The task calls for each record to be given again exactly.

▶ Data extracted from a collection:
*** Block opens ***

(** * The interface of an attribute

    [A] is what is sent, [T] the target that [GetFrom] fills; [codec_dom] are
    the values the attribute can carry, [codec_blank] the targets that may be
    filled, and [codec_shows m y a] says that the target [y], read next to the
    message [m], is [a]. *)
Class Codec `{GoRuntime} (A T : Type) := {
  codec_type : Z;
  codec_value : bytes -> A -> bytes;
  codec_dom : A -> Prop;
  codec_blank : T -> Prop;
  codec_add : A -> M unit;
  codec_get : Message -> ST T error unit;
  codec_shows : Message -> T -> A -> Prop;
  codec_add_ok a :
    codec_dom a ->
    Implements (codec_add a) (fun p => Ok (with_attr (codec_type, codec_value (p_tid p) a) p));
  codec_get_ok m a y :
    codec_dom a -> codec_blank y -> length (TID m) = TransactionIDSize ->
    lookup_attr codec_type (p_attrs (abs m)) = Some (codec_value (TID m) a) ->
    exists y', codec_get m y = (y', Ok tt) /\ codec_shows m y' a
}.

(** Setters that add one attribute whose value does not depend on the message. *)
Definition add_step (a : Z * bytes) (p : packet) : result error packet := Ok (with_attr a p).
Definition adds (s : M unit) (a : Z * bytes) : Prop := Implements s (add_step a).

Definition with_attrs (l : list (Z * bytes)) (p : packet) :=
  Packet (p_type p) (p_tid p) (p_attrs p ++ l).

Lemma packet_ok_prefix p l : packet_ok (with_attrs l p) -> packet_ok p.
Proof.
  intros (H1 & H2 & H3). cbn in H2, H3. rewrite encode_attrs_app, length_app in H3.
  apply Forall_app in H2 as [H2 _]. split; [done|]. split; [done|]. lia.
Qed.

Lemma adds_run l p fs :
  packet_ok (with_attrs l p) ->
  (fits fs (with_attrs l p) -> fits (map add_step l ++ fs) p) /\
  run_setters (map add_step l ++ fs) p = run_setters fs (with_attrs l p).
Proof.
  revert p. induction l as [|a l IH]; intros p Hok.
  { unfold with_attrs in *. rewrite app_nil_r in *. by destruct p. }
  assert (with_attrs (a :: l) p = with_attrs l (with_attr a p)) as Heq.
  { unfold with_attrs. cbn. by rewrite <- app_assoc. }
  rewrite Heq in *. destruct (IH _ Hok) as [IH1 IH2]. cbn. split; [|done].
  intros Hf. split; [|by apply IH1]. by eapply packet_ok_prefix.
Qed.

(** The abstract setters [fs] lead from [p] to [q] over packets that fit. *)
Definition leads (fs : list (packet -> result error packet)) (p q : packet) : Prop :=
  forall gs, (fits gs q -> fits (fs ++ gs) p) /\ run_setters (fs ++ gs) p = run_setters gs q.

Lemma leads_nil p : leads [] p p.
Proof. done. Qed.
Lemma leads_cons f fs p p' q : f p = Ok p' -> packet_ok p' -> leads fs p' q -> leads (f :: fs) p q.
Proof.
  intros Hf Hok Hl gs. destruct (Hl gs) as [H1 H2]. cbn [app fits run_setters]. rewrite Hf. by auto.
Qed.
Lemma leads_adds l p : packet_ok (with_attrs l p) -> leads (map add_step l) p (with_attrs l p).
Proof. intros Hok gs. by apply adds_run. Qed.
Lemma leads_app fs gs p q r : leads fs p q -> leads gs q r -> leads (fs ++ gs) p r.
Proof.
  intros H1 H2 hs. destruct (H1 (gs ++ hs)) as [Hf Hr], (H2 hs) as [Hf' Hr']. rewrite <- app_assoc. split; [auto|congruence].
Qed.

(** A shorter packet of any type fits where a longer one does. *)
Lemma packet_ok_smaller t t' tid tid' l l' :
  length tid = TransactionIDSize -> packet_ok (Packet t' tid' (l ++ l')) -> packet_ok (Packet t tid l).
Proof.
  intros Htid (_ & Ha & Hl). cbn [p_attrs] in *. apply Forall_app in Ha as [Ha _].
  rewrite encode_attrs_app, length_app in Hl. split_and!; [done|done|]. cbn [p_attrs]. lia.
Qed.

*** Block closes ***

▶ Solved problem:
(** * The interface of an attribute

    [A] is what is sent, [T] the target that [GetFrom] fills; [codec_dom] are
    the values the attribute can carry, [codec_blank] the targets that may be
    filled, and [codec_shows m y a] says that the target [y], read next to the
    message [m], is [a]. *)
Class Codec `{GoRuntime} (A T : Type) := {
  codec_type : Z;
  codec_value : bytes -> A -> bytes;
  codec_dom : A -> Prop;
  codec_blank : T -> Prop;
  codec_add : A -> M unit;
  codec_get : Message -> ST T error unit;
  codec_shows : Message -> T -> A -> Prop;
  codec_add_ok a :
    codec_dom a ->
    Implements (codec_add a) (fun p => Ok (with_attr (codec_type, codec_value (p_tid p) a) p));
  codec_get_ok m a y :
    codec_dom a -> codec_blank y -> length (TID m) = TransactionIDSize ->
    lookup_attr codec_type (p_attrs (abs m)) = Some (codec_value (TID m) a) ->
    exists y', codec_get m y = (y', Ok tt) /\ codec_shows m y' a
}.

(** Setters that add one attribute whose value does not depend on the message. *)
Definition add_step (a : Z * bytes) (p : packet) : result error packet := Ok (with_attr a p).
Definition adds (s : M unit) (a : Z * bytes) : Prop := Implements s (add_step a).

Definition with_attrs (l : list (Z * bytes)) (p : packet) :=
  Packet (p_type p) (p_tid p) (p_attrs p ++ l).

Lemma packet_ok_prefix p l : packet_ok (with_attrs l p) -> packet_ok p.
Proof.
  intros (H1 & H2 & H3). cbn in H2, H3. rewrite encode_attrs_app, length_app in H3.
  apply Forall_app in H2 as [H2 _]. split; [done|]. split; [done|]. lia.
Qed.

Lemma adds_run l p fs :
  packet_ok (with_attrs l p) ->
  (fits fs (with_attrs l p) -> fits (map add_step l ++ fs) p) /\
  run_setters (map add_step l ++ fs) p = run_setters fs (with_attrs l p).
Proof.
  revert p. induction l as [|a l IH]; intros p Hok.
  { unfold with_attrs in *. rewrite app_nil_r in *. by destruct p. }
  assert (with_attrs (a :: l) p = with_attrs l (with_attr a p)) as Heq.
  { unfold with_attrs. cbn. by rewrite <- app_assoc. }
  rewrite Heq in *. destruct (IH _ Hok) as [IH1 IH2]. cbn. split; [|done].
  intros Hf. split; [|by apply IH1]. by eapply packet_ok_prefix.
Qed.

(** The abstract setters [fs] lead from [p] to [q] over packets that fit. *)
Definition leads (fs : list (packet -> result error packet)) (p q : packet) : Prop :=
  forall gs, (fits gs q -> fits (fs ++ gs) p) /\ run_setters (fs ++ gs) p = run_setters gs q.

Lemma leads_nil p : leads [] p p.
Proof. done. Qed.
Lemma leads_cons f fs p p' q : f p = Ok p' -> packet_ok p' -> leads fs p' q -> leads (f :: fs) p q.
Proof.
  intros Hf Hok Hl gs. destruct (Hl gs) as [H1 H2]. cbn [app fits run_setters]. rewrite Hf. by auto.
Qed.
Lemma leads_adds l p : packet_ok (with_attrs l p) -> leads (map add_step l) p (with_attrs l p).
Proof. intros Hok gs. by apply adds_run. Qed.
Lemma leads_app fs gs p q r : leads fs p q -> leads gs q r -> leads (fs ++ gs) p r.
Proof.
  intros H1 H2 hs. destruct (H1 (gs ++ hs)) as [Hf Hr], (H2 hs) as [Hf' Hr']. rewrite <- app_assoc. split; [auto|congruence].
Qed.

(** A shorter packet of any type fits where a longer one does. *)
Lemma packet_ok_smaller t t' tid tid' l l' :
  length tid = TransactionIDSize -> packet_ok (Packet t' tid' (l ++ l')) -> packet_ok (Packet t tid l).
Proof.
  intros Htid (_ & Ha & Hl). cbn [p_attrs] in *. apply Forall_app in Ha as [Ha _].
  rewrite encode_attrs_app, length_app in Hl. split_and!; [done|done|]. cbn [p_attrs]. lia.
Qed.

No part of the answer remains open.